I think participants are using those comments as a reason to sell the market right now and take profits from yesterday.
In earnings-related news, JPMorgan Chase & Co
The Dow Jones industrial average <.DJI> edged up 8.93 points, or 0.07 percent, to 12,500.54. The Standard & Poor's 500 Index <.SPX> slipped 1.43 points, or 0.11 percent, to 1,316.29. The Nasdaq Composite Index <.IXIC> shed 12.09 points, or 0.43 percent, to 2,784.83.
At its session low, the S&P 500 touched 1,315.71 -- just a hair below the 1,316 support level.
The market had started off higher on JPMorgan results and a report showing new claims for U.S. jobless benefits fell slightly last week.
During his second day of the semiannual testimony, the Fed chairman renewed his promise that the central bank could put more monetary stimulus into play if the economic recovery stumbles.
But the market started selling off on some of Bernanke's comments, including not prepared at this point to take action, according to Peter Boockvar, equity strategist at Miller & Tabak + Co, in a note to clients.
The market also continued to worry about a deadlocked debate over U.S. budget cuts and raising the debt ceiling, which weighed on the market after Moody's announcement on late on Wednesday that it might cut the United States' prized triple-A credit rating.

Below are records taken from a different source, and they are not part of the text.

Lemma dispatch2_returns {R} (h1 h2 : Py.exn -> py R) (o : Py.exn + R) :
  (forall e, exists r, h1 e = Ret r) ->
  (forall e, exists r, h2 e = Ret r) ->
  exists r,
    match o with
    | inl e => dispatch [(Py.ValueError, h1); (Py.Exception, h2)] e
    | inr r => ret r
    end = Ret r.
Proof.
  intros H1 H2. destruct o as [e | r]; simpl.
  - destruct (Py.exn_cls e); first [apply H1 | apply H2].
  - eexists. reflexivity.
Qed.

Ltac returns := intros; eexists; reflexivity.

Ltac one_call :=
  right; eexists; split;
  [unfold try_except; apply calls_execute_once;
   [ | intro o; first [apply dispatch2_returns | apply dispatch_returns]; returns]
  | reflexivity].

(** Whatever tool is called and however the store behaves, the call sends
    no query at all or exactly one, and that one addresses the table
    [expenses_test]. *)
Theorem tool_call_sends_at_most_one_query
        (S : Type) (handle : Store.query -> S -> Store.reply * S) (s : S)
        (c : tool_call) :
  calls handle (invoke c) s = []
  \/ exists q, calls handle (invoke c) s = [q]
               /\ Store.q_table q = "expenses_test".
Proof.
  destruct c as [date amount category subcategory note
                | start_date end_date
                | start_date end_date category
                | expense_id
                | expense_id date amount category subcategory note];
    simpl invoke.
  - unfold add_expense, lift.
    destruct (Py.strptime date) as [e | ymd].
    + left. unfold try_except. simpl.
      destruct (Py.exn_cls e); reflexivity.
    + one_call. intros [| first rest]; [returns |].
      unfold getitem. destruct (Store.r_id first); returns.
  - unfold list_expenses. one_call. returns.
  - unfold summarize. one_call
    || (right; eexists; split;
        [unfold try_except; apply calls_execute_once;
         [ | intro o; apply dispatch_returns; returns]
        | destruct category as [c |]; [destruct (truthy (Some c)) |];
          reflexivity]).
    intro data. unfold bind.
    destruct (summarize_loop_pure data []) as [[e | summary] ->]; returns.
  - unfold delete_expense. one_call. returns.
  - unfold update_expense, lift.
    destruct date as [date |]; simpl if_not_None.
    + destruct (Py.strptime date) as [e | ymd].
      * left. unfold try_except. simpl.
        destruct (Py.exn_cls e); reflexivity.
      * destruct amount, category, subcategory, note; simpl bind;
          one_call; returns.
    + destruct amount, category, subcategory, note; simpl bind;
        try (left; reflexivity); one_call; returns.
Qed.

End OneQuery.

(** ** How failures of the store are reported *)

Section StoreFailures.
Context {A : Amount}.

Lemma parses_inr (date : string) :
  parses date = true -> exists ymd, Py.strptime date = inr ymd.
Proof.
  unfold parses. destruct (Py.strptime date) as [e | ymd]; [discriminate |].
  intros _. exists ymd. reflexivity.
Qed.

(** The program of a call that passes the local checks: one [try] block
    around the query. *)
Lemma update_expense_checked (expense_id : Z) (date : option string)
      (amount : option num) (category subcategory note : option string)
      (q : Store.query) :
  query_of (call_update_expense expense_id date amount category subcategory note)
  = Some q ->
  q = update_query expense_id
        (update_fields date amount category subcategory note)
  /\ (forall s, date = Some s -> exists ymd, Py.strptime s = inr ymd)
  /\ Store.is_empty (update_fields date amount category subcategory note) = false.
Proof.
  simpl. destruct (_ && _) eqn:H; [| discriminate].
  apply andb_true_iff in H. destruct H as [Hd He].
  intro Hq. injection Hq as <-. split; [reflexivity |]. split.
  - intros s ->. apply parses_inr. exact Hd.
  - apply negb_true_iff. exact He.
Qed.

Moody's cited the increasing risk that Congress would not raise its $14.3 trillion debt ceiling in time to avert a default, which investors and experts say could roil financial markets.
The warning from Moody's came shortly after the ratings agency downgraded Portugal's debt to junk and as Europe's debt crisis appeared to be spreading.
The stock market has generally taken the debt ceiling wrangling in its stride and continues to do so -- judging by the lack of follow-through from the futures sell-off last night when Moody's action was announced.